Moreover, the Qur’an repeatedly addresses all mankind as one Ummah i.e. one nation or community and in one instance, the very purpose of creation is described as humanity becoming one nation:

“If thy Lord had so willed, He could have made mankind one people: but they will not cease to dispute. Except those on whom thy Lord hath bestowed His Mercy: and for this did He create them..” 11:118-119

If this is the position of the Qur’an, namely that all humanity is to be one, that all languages and races are signs of God, and that every nation and tribe has been made just to recognize each other then how can it be said that the Qur’an discriminates against one group of people i.e. people of the Jewish race?

Distorted Readings Are Creating Divisions

Actually, the problem lies in not approaching the text of the Qur’an holistically.
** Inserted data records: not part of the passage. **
(* ===== verification/SyncSpec.v ===== *)
(** What the sync rounds of a node have done when they succeed, and that they keep the
    invariant of [SyncHandlerSpec]. *)

From Stdlib Require Import Strings.Byte NArith Lia.
From stdpp Require Import base gmap sorting list relations.
From S2P Require Import Prelude.
From S2P Require Import Codec.
From S2P Require Import Types.
From S2P Require Import LooseCommit.
From S2P Require Import Fragment.
From S2P Require Import Traversal.
From S2P Require Import Sedimentree.
From S2P Require Import Minimize.
From S2P Require Import Minimized.
From S2P Require Import Fingerprints.
From S2P Require Import Signed.
From S2P Require Import Message.
From S2P Require Import Authenticated.
From S2P Require Import Tasks.
From S2P Require Import ShardedMap.
From S2P Require Import BoundedShardedMap.
From S2P Require Import Storage.
From S2P Require Import Multiplexer.
From S2P Require Import Node.
From S2P Require Import Ingest.
From S2P Require Import IngestSpec.
From S2P Require Import Peers.
From S2P Require Import SyncHandler.
From S2P Require Import ResponderSpec.
From S2P Require Import SyncHandlerSpec.
From S2P Require Import Registry.
From S2P Require Import RegistrySpec.
From S2P Require Import Engine.
From S2P Require Import EngineSpec.

Section sync_spec.
Context `{HashIter, SipHash24Range, Ed25519, Blake3, Bijou64}.
Context {Sto E Pol Df Dp Net Conn SendErr : Type} `{!Storage Sto E} `{!StorageLaws Sto E}.
Context `{!StoragePolicy Pol Df Dp} `{!Connection Net Conn SendErr}.
Context `{!Sent Net Conn} `{!ConnectionLaws Net Conn SendErr}.
Context (shards : nat) (Hshards : (0 < shards)%nat) (Hmax : N.of_nat shards <= u64_max).
Context (m : DepthMetric) (seed : PeerId -> N) (signer : Signer).
Context (own_c : SedimentreeId -> VerifiedMeta LooseCommit -> Prop).
Context (own_f : SedimentreeId -> VerifiedMeta Fragment -> Prop).
Context (put_approved : PeerId -> PeerId -> SedimentreeId -> Prop).
Context (fetch_approved : PeerId -> SedimentreeId -> Prop).
Context (proved : Conn -> PeerId -> Prop).
Context (Hpol : policy_laws (Pol:=Pol) put_approved fetch_approved).
Notation node := (Node Sto Pol Net Conn).
Notation io := (IoError E SendErr).
Implicit Types (s t : node) (id : SedimentreeId) (conn : Authenticated Conn).
Notation good_c := (authentic put_approved own_c).
Notation good_f := (authentic put_approved own_f).
Notation ok := (peers_ok m own_c own_f put_approved fetch_approved proved).
Notation inv := (node_inv shards m good_c good_f ok).
Notation grows := (node_grows m).
Notation wpn := (wp inv grows).
Notation good_push := (good_push m own_c own_f put_approved fetch_approved proved).
Notation good_items := (good_items own_c own_f put_approved).
Notation given t p := ((au_inner p.1, p.2) ∈ net_sent (nd_net t)).
#[local] Hint Resolve peers_ok_cache peers_ok_storage peers_ok_policy : core.

(** ** Sync rounds *)

(** The counts [stats'] are [stats] and what was sent of the requested data, all of it unless
    the policy refused the peer or a read of the storage failed meanwhile. *)
Definition served s t conn id (resolver : FingerprintResolver) (requesting : RequestedData)
    (stats stats' : SyncStats) : Prop :=
  exists r : result (SendRequestedDataError E SendErr) SendCount,
    data_sent s t conn id resolver requesting r /\
    stats' = match r with
             | Ok sent => MkSyncStats (ss_commits_received stats) (ss_fragments_received stats)
                 (ss_commits_sent stats + sc_commits sent) (ss_fragments_sent stats + sc_fragments sent)
                 (ss_remote_heads stats)
             | Err _ => stats
             end.

(** What the exchange after a response [diff] from [peer] has done. *)
Definition exchanged s t (peer : PeerId) conn id (resolver : FingerprintResolver) (diff : SyncDiff)
    (stats stats' : SyncStats) : Prop :=
  (exists ing, response_ingested (Df:=Df) (Dp:=Dp) m put_approved t peer id
     (MkSyncDiff (sd_missing_commits diff) (sd_missing_fragments diff) (MkRequestedData [] [])) ing) /\
  served s t conn id resolver (sd_requesting diff)
    (MkSyncStats (ss_commits_received stats + length (sd_missing_commits diff))
       (ss_fragments_received stats + length (sd_missing_fragments diff))
       (ss_commits_sent stats) (ss_fragments_sent stats) (ss_remote_heads stats)) stats'.

Lemma served_before s s' t conn id resolver requesting stats stats' :
  grows s s' -> served s' t conn id resolver requesting stats stats' ->
  served s t conn id resolver requesting stats stats'.
Proof.
  intros Hg (r & Hr & ->). exists r. split; [|done]. destruct r as [n|[io|]]; [| |done].
  2:{ by eapply io_failed_grows; [apply Hg|exact Hr|]. }
  destruct Hr as (Hnc & Hnf & Hc & Hf). split_and!; [done|done|intros v Hv..].
  - apply Hc. eapply st_commit_grow; [apply Hg|done].
  - apply Hf. eapply st_fragment_grow; [apply Hg|done].
Qed.

(** The part of [exchange] that answers a request for data. *)
Lemma serve_requested_spec (reject : bool) conn id resolver requesting stats s :
  inv s -> proved_conn proved conn ->
  wpn (if requested_is_empty requesting then Ret (Ok stats)
       else
         await r := send_requested_data shards m seed conn id resolver requesting in
         match r with
         | Ok sent =>
             Ret (Ok (MkSyncStats (ss_commits_received stats) (ss_fragments_received stats)
               (ss_commits_sent stats + sc_commits sent) (ss_fragments_sent stats + sc_fragments sent)
               (ss_remote_heads stats)))
         | Err (RequestedUnauthorized _ _) =>
             await _ := (if reject then
                           await _ := on_net (send (au_inner conn) (SM_DataRequestRejected id)) in Ret tt
                         else Ret tt) in
             Ret (Ok stats)
         | Err (RequestedIo _) => Ret (Ok stats)
         end)
    (fun r t => forall stats', r = Ok (E:=io) stats' -> served s t conn id resolver requesting stats stats') s.
Proof.
  intros Hs Hp. destruct (requested_is_empty requesting) eqn:Hemp.
  { apply wp_ret. intros t _ _ ? [= <-]. exists (Ok (MkSendCount 0 0)). split; [by apply data_sent_empty|].
    destruct stats. cbn. by rewrite !Nat.add_0_r. }
  apply wp_bind; [apply _|].
  eapply wp_mono; [apply _|by apply wp_from_then_on; [apply _|]; apply send_requested_data_spec|].
  intros [sent|[e|p i]] s1 Hs1 Hg1 Hr.
  - apply wp_ret. intros t Ht Hg ? [= <-]. eexists (Ok sent). split; [|done]. by apply Hr.
  - apply wp_ret. intros t Ht Hg ? [= <-]. eexists (Err _). split; [|done]. by apply Hr.
  - eapply (wp_map inv grows _ _ (fun _ _ => True)).
    + destruct reject; [|by apply wp_ret].
      by eapply wp_map; [apply _|eapply send_spec; [done..|by split]|].
    + intros _ t Ht Hg _ ? [= <-]. eexists (Err _). split; [|done]. by apply Hr.
Qed.

Lemma ingested_good_items t peer id diff ing :
  response_ingested (Df:=Df) (Dp:=Dp) m put_approved t peer id diff ing -> good_items id ing.
Proof.
  intros Hr. split; intros item Hi.
  - destruct (ri_new_commits _ _ _ _ _ _ _ Hr item Hi) as (_ & v & [Hc <-] & Ha & _).
    exists v. split; [done|]. right. eauto.
  - destruct (ri_new_fragments _ _ _ _ _ _ _ Hr item Hi) as (_ & v & [Hc <-] & Ha & _).
    exists v. split; [done|]. right. eauto.
Qed.

Lemma ingest_response_spec from id diff s :
  inv s ->
  wpn (ingest_response (SendErr:=SendErr) shards m seed from id diff)
    (fun r t => r = Ok tt -> exists ing, response_ingested (Df:=Df) (Dp:=Dp) m put_approved t from id diff ing) s.
Proof.
  intros Hs. unfold ingest_response. apply wp_bind_ok; [apply _|].
  eapply wp_mono; [apply _|apply wp_from_then_on; [apply _|]|].
  { eapply (recv_batch_sync_response_spec shards Hshards Hmax m good_c good_f);
      [auto..|exact (pl_put _ _ Hpol)| | |done]; intros p i v Hc Ha; right; eauto. }
  intros [ing|e] s1 Hs1 Hg1 Hr; [|by apply wp_ret].
  apply wp_bind; [apply _|]. eapply wp_mono; [apply _|by apply minimize_tree_spec; auto|].
  intros _ s2 Hs2 Hg2 _. eapply wp_map; [apply _|apply push_to_subscribers_spec; [done..|]|].
  { eapply ingested_good_items, Hr; [exact Hs1|reflexivity|done]. }
  intros _ t Ht Hg3 _ _. exists ing. eapply Hr; [done|by etrans|done].
Qed.

Lemma exchange_spec reject peer conn id resolver diff stats s :
  inv s -> proved_conn proved conn ->
  wpn (exchange shards m seed reject peer conn id resolver diff stats)
    (fun r t => forall stats', r = Ok stats' -> exchanged s t peer conn id resolver diff stats stats') s.
Proof.
  intros Hs Hp. unfold exchange. apply wp_bind_ok; [apply _|].
  eapply wp_mono; [apply _|by apply wp_from_then_on; [apply _|]; apply ingest_response_spec|].
  intros [[]|e] s1 Hs1 Hg1 Hr; [|by apply wp_ret].
  eapply wp_mono; [apply _|by apply serve_requested_spec|].
  intros r t Ht Hgt Hsv stats' ->. split; [|by eapply served_before, Hsv].
  by eapply Hr.
Qed.

(** The node's tree, as it was read at some point between [s] and [t]; it is empty if nothing
    was known of it. *)
Definition own_tree s t id (tr : Sedimentree) : Prop :=
  minimal m tr /\ (tree_read m s t id tr \/ (tr = Sedimentree_empty /\ unknown (nd_storage s) id)).

Lemma own_tree_before s s' t id tr : grows s s' -> own_tree s' t id tr -> own_tree s t id tr.
Proof.
  intros Hg [Hm [Hr|[He Hu]]]; (split; [done|]); [left|right].
  - by eapply tree_read_before.
  - split; [done|]. eapply unknown_before; [apply Hg|done].
Qed.

Lemma own_tree_after s t t' id tr : grows t t' -> own_tree s t id tr -> own_tree s t' id tr.
Proof.
  intros Hg [Hm [(_ & Hb & Hr)|Hu]]; (split; [done|]); [left|by right]. split_and!; [done| |].
  - eapply backed_grows; [apply Hg|done].
  - destruct Hr as [(s1 & ms & ms' & H1' & H2' & Hres & He & Htr)|[(full & Hl & He) Hn]]; [left|right].
    + exists s1, ms, ms'. split_and!; [done| |done..]. by etrans.
    + split; [|done]. exists full. split; [|done]. eapply tree_loaded_grows; [apply Hg|done].
Qed.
Any reading of the text which ignores the context and inflection of verses and is cherry picked to prove a point, or is presented in an emotionally vouched and distorted language is not valid. We need to study the Qur’an carefully, paying special attention to the theme under study in all locations and passages of the book, and once we have this holistic view, only then can we come to the conclusion about the Qur’anic position pertaining to a subject.

Sadly, in popular discourse this is not the case. People quote the Qur’an out of context, using distorted translations and cherry pick words adding popular connotations to them, resulting in misguiding the masses. When the Qur’an has itself ruled against racism, then would it become racist itself and discriminate against people of Jewish ethnicity? That is certainly not the case.
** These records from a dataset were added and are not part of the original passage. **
(* ===== verification/NodePool.v ===== *)
(** A node at work: messages of any authenticated peers are handled, connections come and
    go, local writes are made and sync rounds run, all at the same time, in any
    interleaving, and more may start at any time. *)

From Stdlib Require Import Strings.Byte NArith Lia.
From stdpp Require Import base gmap sorting list relations.
From S2P Require Import Prelude.
From S2P Require Import Codec.
From S2P Require Import Types.
From S2P Require Import LooseCommit.
From S2P Require Import Fragment.
From S2P Require Import Traversal.
From S2P Require Import Sedimentree.
From S2P Require Import Minimize.
From S2P Require Import Minimized.
From S2P Require Import Fingerprints.
From S2P Require Import Signed.
From S2P Require Import Message.
From S2P Require Import Authenticated.
From S2P Require Import Tasks.
From S2P Require Import ShardedMap.
From S2P Require Import BoundedShardedMap.
From S2P Require Import Storage.
From S2P Require Import MemoryStorage.
From S2P Require Import Multiplexer.
From S2P Require Import Node.
From S2P Require Import Ingest.
From S2P Require Import IngestSpec.
From S2P Require Import IngestPool.
From S2P Require Import Peers.
From S2P Require Import SyncHandler.
From S2P Require Import ResponderSpec.
From S2P Require Import SyncHandlerSpec.
From S2P Require Import Registry.
From S2P Require Import RegistrySpec.
From S2P Require Import Engine.
From S2P Require Import EngineSpec.
From S2P Require Import SyncSpec.
From S2P Require Import Listener.

(** What a node does. A write with [Some chances] also syncs. *)
Inductive activity (Conn E SendErr : Type) : Type :=
| Dispatch (unlocked : bool) (conn : Authenticated Conn) (msg : SyncMessage)
| Propagate (chances : PeerId -> nat -> chance) (id : SedimentreeId) (originator : PeerId)
| Listen (event : listen_event Conn (IoError E SendErr))
| RunSpawned
| Serve (q : request)
| WriteCommit (push : bool) (id : SedimentreeId) (head : CommitId) (parents : gset CommitId) (blob : Blob)
| WriteFragment (push : bool) (id : SedimentreeId) (head : CommitId) (boundary : gset CommitId)
    (checkpoints : list CommitId) (blob : Blob)
| WriteCommits (sync : option (PeerId -> nat -> chance)) (id : SedimentreeId)
    (commits : list (CommitId * gset CommitId * Blob))
| WriteFragments (sync : option (PeerId -> nat -> chance)) (id : SedimentreeId) (fragments : list FragmentBatchItem)
| WriteBuilt (sync : option (PeerId -> nat -> chance)) (id : SedimentreeId)
    (commits : list (LooseCommit * Blob)) (fragments : list (Fragment * Blob))
| WriteTree (sync : option (PeerId -> nat -> chance)) (id : SedimentreeId) (tree : Sedimentree) (blobs : list Blob)
| SyncPeer (chances : nat -> chance) (peer : PeerId) (id : SedimentreeId) (subscribe : bool)
| SyncAll (chances : PeerId -> nat -> chance) (id : SedimentreeId) (subscribe : bool)
| FullSyncPeer (chances : SedimentreeId -> nat -> chance) (peer : PeerId) (subscribe : bool)
| FullSyncAll (chances : SedimentreeId -> PeerId -> nat -> chance)
| FetchBlobs (chances : nat -> chance) (id : SedimentreeId)
| AddConnection (nonce : N) (conn : Authenticated Conn)
| Reconnected (nonce : N) (conn_id : N) (conn : Authenticated Conn)
| Disconnect (conn : Authenticated Conn)
| DisconnectAll
| DisconnectPeer (peer : PeerId).
Arguments Dispatch {_ _ _} _ _ _.
Arguments Propagate {_ _ _} _ _ _.
Arguments Listen {_ _ _} _.
Arguments RunSpawned {_ _ _}.
Arguments Serve {_ _ _} _.
Arguments WriteCommit {_ _ _} _ _ _ _ _.
Arguments WriteFragment {_ _ _} _ _ _ _ _ _.
Arguments WriteCommits {_ _ _} _ _ _.
Arguments WriteFragments {_ _ _} _ _ _.
Arguments WriteBuilt {_ _ _} _ _ _ _.
Arguments WriteTree {_ _ _} _ _ _ _.
Arguments SyncPeer {_ _ _} _ _ _ _.
Arguments SyncAll {_ _ _} _ _ _.
Arguments FullSyncPeer {_ _ _} _ _ _.
Arguments FullSyncAll {_ _ _} _.
Arguments FetchBlobs {_ _ _} _ _.
Arguments AddConnection {_ _ _} _ _.
Arguments Reconnected {_ _ _} _ _ _.
Arguments Disconnect {_ _ _} _.
Arguments DisconnectAll {_ _ _}.
Arguments DisconnectPeer {_ _ _} _.

(** What is known of its end: whether it succeeded, and what it returned. *)
Inductive outcome (Conn E SendErr : Type) : Type :=
| Finished (ok : bool)
| Replied (a : request * reply E SendErr)
| Requested (fragment : option FragmentRequested)
| Round (stats : SyncStats)
| Rounds (out : gmap PeerId (bool * SyncStats * list (Authenticated Conn * CallError SendErr)))
| Blobs (blobs : option (list Blob)).
Arguments Finished {_ _ _} _.
Arguments Replied {_ _ _} _.
Arguments Requested {_ _ _} _.
Arguments Round {_ _ _} _.
Arguments Rounds {_ _ _} _.
Arguments Blobs {_ _ _} _.

Section pool.
Context `{HashIter, SipHash24Range, Ed25519, Blake3, Bijou64}.
Context {Sto E Pol D Df Dp Net Conn SendErr : Type} `{!Storage Sto E} `{!StorageLaws Sto E}.
Context `{!EqDecision Conn} `{!ConnectionPolicy Pol D}.
Context `{!StoragePolicy Pol Df Dp} `{!Connection Net Conn SendErr}.
Context `{!Sent Net Conn} `{!ConnectionLaws Net Conn SendErr}.
Context (shards : nat) (m : DepthMetric) (seed : PeerId -> N) (signer : Signer).
Notation node := (Node Sto Pol Net Conn).
Notation act := (activity Conn E SendErr).
Notation out := (outcome Conn E SendErr).
Implicit Types (s t : node) (id : SedimentreeId) (conn : Authenticated Conn) (a : act).

Definition is_success {Er A} (r : result Er A) : out := Finished (is_ok r).

Definition when_ok {Er A} (f : A -> out) (r : result Er A) : out :=
  match r with Ok x => f x | Err _ => Finished false end.

Definition round_outcome (r : result (IoError E SendErr) (bool * SyncStats * list (Authenticated Conn * CallError SendErr))) : out :=
  match r with Ok (true, stats, _) => Round stats | _ => Finished false end.

(** The call that an activity is, and its outcome. *)
Definition perform a : task node out :=
  match a with
  | Dispatch unlocked conn msg =>
      await r := dispatch_task shards m seed unlocked conn msg in Ret (is_success r.1)
  | Propagate chances id originator =>
      await _ := propagation_task shards m seed chances id originator in Ret (Finished true)
  | Listen event => await _ := listen_arm event in Ret (Finished true)
  | RunSpawned => await _ := run_spawned in Ret (Finished true)
  | Serve q => await r := serve shards m q in Ret (Replied r)
  | WriteCommit push id head parents blob =>
      await r := (if push then add_commit (SendErr:=SendErr) shards m seed signer id head parents blob
                  else store_commit shards m signer id head parents blob) in
      Ret (when_ok Requested r)
  | WriteFragment push id head boundary checkpoints blob =>
      await r := (if push then add_fragment (SendErr:=SendErr) shards m seed signer id head boundary checkpoints blob
                  else store_fragment shards m signer id head boundary checkpoints blob) in
      Ret (is_success r)
  | WriteCommits (Some chances) id commits =>
      await r := add_commits_batch shards m seed signer chances id commits in Ret (when_ok Rounds r)
  | WriteCommits None id commits =>
      await r := store_commits_batch (SendErr:=SendErr) shards m signer id commits in Ret (is_success r)
  | WriteFragments (Some chances) id fragments =>
      await r := add_fragments_batch shards m seed signer chances id fragments in Ret (when_ok Rounds r)
  | WriteFragments None id fragments =>
      await r := store_fragments_batch (SendErr:=SendErr) shards m signer id fragments in Ret (is_success r)
  | WriteBuilt (Some chances) id commits fragments =>
      await r := add_built_batch shards m seed signer chances id commits fragments in Ret (when_ok Rounds r)
  | WriteBuilt None id commits fragments =>
      await r := store_built_batch (SendErr:=SendErr) shards m signer id commits fragments in Ret (is_success r)
  | WriteTree (Some chances) id tree blobs =>
      await r := add_sedimentree shards m seed signer chances id tree blobs in Ret (when_ok Rounds r)
  | WriteTree None id tree blobs =>
      await r := store_sedimentree (SendErr:=SendErr) shards signer id tree blobs in Ret (is_success r)
  | SyncPeer chances peer id subscribe =>
      await r := sync_with_peer shards m seed chances peer id subscribe in Ret (round_outcome r)
  | SyncAll chances id subscribe =>
      await r := sync_with_all_peers shards m seed chances id subscribe in Ret (when_ok Rounds r)
  | FullSyncPeer chances peer subscribe =>
      await r := full_sync_with_peer shards m seed chances peer subscribe in Ret (Finished r.1)
  | FullSyncAll chances =>
      await r := full_sync_with_all_peers shards m seed chances in Ret (Finished r.1)
  | FetchBlobs chances id =>
      await r := fetch_blobs shards m seed chances id in Ret (when_ok Blobs r)
  | AddConnection nonce conn =>
      await r := add_connection (D:=D) nonce conn in Ret (is_success r)
  | Reconnected nonce conn_id conn =>
      await r := on_reconnect_success nonce conn_id conn in Ret (is_success r)
  | Disconnect conn => await r := disconnect_connection (SendErr:=SendErr) conn in Ret (is_success r)
  | DisconnectAll => await r := disconnect_all (SendErr:=SendErr) in Ret (is_success r)
  | DisconnectPeer peer => await r := disconnect_from_peer (SendErr:=SendErr) peer in Ret (is_success r)
  end.

Context (own_c : SedimentreeId -> VerifiedMeta LooseCommit -> Prop).
Context (own_f : SedimentreeId -> VerifiedMeta Fragment -> Prop).
Context (put_approved : PeerId -> PeerId -> SedimentreeId -> Prop).
Context (fetch_approved : PeerId -> SedimentreeId -> Prop).
Context (proved : Conn -> PeerId -> Prop).

(** What a tree and its blobs are sealed to. *)
Definition sealed_tree (tree : Sedimentree) (blobs : list Blob) cs fs : Prop :=
  seal_with_blobs (E:=E) (SendErr:=SendErr) signer (blobs_of blobs) (hash_values (st_commits tree)) = Ok cs /\
  seal_with_blobs (E:=E) (SendErr:=SendErr) signer (blobs_of blobs) (hash_values (st_fragments tree)) = Ok fs.
Definition sealed_built (commits : list (LooseCommit * Blob)) (fragments : list (Fragment * Blob)) cs fs : Prop :=
  seal_built signer commits = Ok cs /\ seal_built signer fragments = Ok fs.

(** Connections are those whose peer has proved its identity, and what the node writes is
    its own. *)
Definition permitted a : Prop :=
  match a with
  | Dispatch _ conn _ | AddConnection _ conn | Reconnected _ _ conn => proved_conn proved conn
  | Serve q => allowed own_c own_f q
  | WriteCommit _ id head parents blob => mine_c own_c id (seal_commit signer id head parents blob)
  | WriteFragment _ id head boundary checkpoints blob =>
      mine_f own_f id (seal_fragment signer id head boundary checkpoints blob)
  | WriteCommits _ id commits => all_mine own_c own_f id (sealed_commits signer id commits) []
  | WriteFragments _ id fragments => all_mine own_c own_f id [] (sealed_fragments signer id fragments)
  | WriteBuilt _ id commits fragments =>
      forall cs fs, sealed_built commits fragments cs fs -> all_mine own_c own_f id cs fs
  | WriteTree _ id tree blobs =>
      forall cs fs, sealed_tree tree blobs cs fs -> all_mine own_c own_f id cs fs
  | _ => True
  end.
Condemnation of Beliefs and Behaviours, And Not of Ethnic Origins

It should be understood that the personalities of the Qur’an are not tribal or geographical but atemporal and archetypal. When it addresses people, then it is not people of a particular ethnicity or nationality that are being addressed, but the behavior and traits inherent in them.

The principle addressee of the Qur’an is Al-Insan (the human being), and he in turn has been described to posses certain distinctive behavior patterns and personality traits. The human being can choose to become a Momin (believer), a Muslim (Submitter), a Salih (Reformer), and so on but he could also willingly be a Munafiq (hypocrite), a Kafir (Rejecter), a Zalim (oppressor) and so on.
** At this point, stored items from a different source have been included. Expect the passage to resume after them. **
Lemma seed_a a fp_seed :
  bsq_fingerprint_summary request_a = fr_summary_of (fingerprint_resolver a fp_seed) -> fp_seed = toy_seed.
Proof. intros Hs. apply (f_equal fps_seed) in Hs. rewrite !resolver_summary in Hs. exact (eq_sym Hs). Qed.

Definition missing_of (resp : BatchSyncResponse) : list (Signed LooseCommit * Blob) :=
  match bsr_result resp with SR_Ok diff => sd_missing_commits diff | _ => [] end.

Lemma missing_b diff : bsr_result response_b = SR_Ok diff -> sd_missing_commits diff = [to_wire (sample_meta x03 ∅)].
Proof.
  intros Hd. assert (Hm : missing_of response_b = [to_wire (sample_meta x03 ∅)]) by (vm_compute; reflexivity).
  rewrite <-Hm. unfold missing_of. by rewrite Hd.
Qed.

(** The commit of node B is among the identities that its answer was made for. *)
Lemma answer_has_head x0 x id ids l :
  item_answer st_commit x0 x id ids l -> l = [to_wire (sample_meta x03 ∅)] -> array_pad 32 [x03] ∈ ids.
Proof.
  intros (vs & -> & _ & Hin & _) Hl. destruct vs as [|v vs]; [discriminate Hl|]. injection Hl as Hs _ _.
  destruct (Hin v ltac:(left)) as (Hok & _ & Hi). unfold meta_ok in Hok. rewrite Hs in Hok.
  assert (Hm : meta_ok (sample_meta x03 ∅)) by (vm_compute; reflexivity).
  unfold meta_ok in Hm. rewrite Hm in Hok. injection Hok as Hp. unfold item_head, LooseCommit_item in Hi.
  rewrite <-Hp in Hi. exact Hi.
Qed.

Lemma stored_b : st_commit (nd_storage written_b.1) sample_id (sample_meta x03 ∅).
Proof.
  assert (Hs : content (mem_commits (nd_storage written_b.1)) !! sample_id ≫=
    (fun es => es !! Digest_hash (vm_payload (sample_meta x03 ∅))) = Some (entry_of (sample_meta x03 ∅)))
    by (vm_compute; reflexivity).
  split; [vm_compute; reflexivity|]. apply bind_Some in Hs as (es & Hes & He).
  exists es, (Digest_hash (vm_payload (sample_meta x03 ∅))). exact (conj Hes He).
Qed.

Lemma sync_transfers_witness :
  unbounded end_a.1 /\
  exists w, lc_head (vm_payload w) = array_pad 32 [x03] /\
    commit_inserted CountLeadingZeroBytes end_a.1 sample_id (vm_payload w).
Proof.
  split; [vm_compute; reflexivity|].
  destruct (sync_transfers CountLeadingZeroBytes 1 ltac:(lia) ltac:(unfold u64_max; simpl; lia) (fun _ => 0)
    (toy_signer x01) toy_own no_own any_approved any_fetch named toy_start (toy_task <$> activities_a) end_a.1
    end_a.2 written_b.1 answered_b.1 (fun _ => toy_chance) toy_peer sample_id false stats_a toy_policies
    (toy_inv_start toy_own) activities_a_performed reached_a synced_a linked_ab verifiable_b
    ltac:(by intros author p))
    as (conn & req & resp & diff & a & b & fp_seed & _ & _ & Hans & Hres & Ha & Hfp & [Hb (rd & Hrd & Hc & _)] & Hitems).
  apply answered_a in Hans as [-> ->]. pose proof (seed_a a fp_seed Hfp) as Hseed. subst fp_seed.
  assert (Hd : fingerprints_distinct toy_seed a b).
  { assert (Hk : forall x, known a x \/ known b x -> x ∈ head_ids).
    { intros x [Hx|Hx]; [exact (own_tree_known a x Ha Hx)|exact (proj1 (backed_known _ _ _ heads_b (proj1 (proj2 Hb)) Hx))]. }
    intros x y Hx Hy. apply head_ids_distinct; by apply Hk. }
  destruct (proj1 (proj2 (answer_ids request_a a b toy_seed rd Hrd Hfp
    (minimal_keyed CountLeadingZeroBytes a (proj1 Ha)) (minimal_keyed CountLeadingZeroBytes b (proj1 Hb)) Hd)
    (array_pad 32 [x03])) (answer_has_head _ _ _ _ _ Hc (missing_b diff Hres))) as (Hin & Hka & Hcov).
  exact (proj2 (Hitems Hd) (sample_meta x03 ∅) stored_b Hin Hka Hcov).
Defined.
When the Qur’an addresses or describes Munafiqeen (Hypocrites), then this does not mean that we are reading about certain individuals that dwelled in seventh century Arabia only, but what we are studying is the atemporal and ahistorical behavior and personality of those among human beings who have chosen to have a hypocritical stance towards God, and it is their behavior that is under discussion, and not their national or ethnic affiliation.

That is why the Qur’an is said to contain Zikrukum i.e. your own mention:

“Verily We have revealed to you a Book – in it is your own mention (Zikr-ukum). Will you not then use your reason?” 21:10

We are mentioned in the Book by virtue of our beliefs, behaviours and traits and not by our ethnicities, nationalities or tribal affiliations.

In the same manner the Qur’anic terms Yahood, Hood and HadooJew in commonly available translations, though the lexical meaning is much deeper, also depict a particular manner in which certain human beings have chosen to behave in relation to God, His messages and mankind. which are usually translated loosely as

Just like when we read about a Momin or a Muslim in the Qur’an, we are not necessarily reading about a Pakistani or a Tunisian, but about behavior and psychology of certain individuals who may be living in any time and location, when we read Qur’anic reprimands concerning Yahood, then this does not mean that it is speaking against our contemporaries of Semitic origin or people of Israeli nationality, but against particular beliefs, behaviors and mentality that can be found in human beings residing in any time, era and locality.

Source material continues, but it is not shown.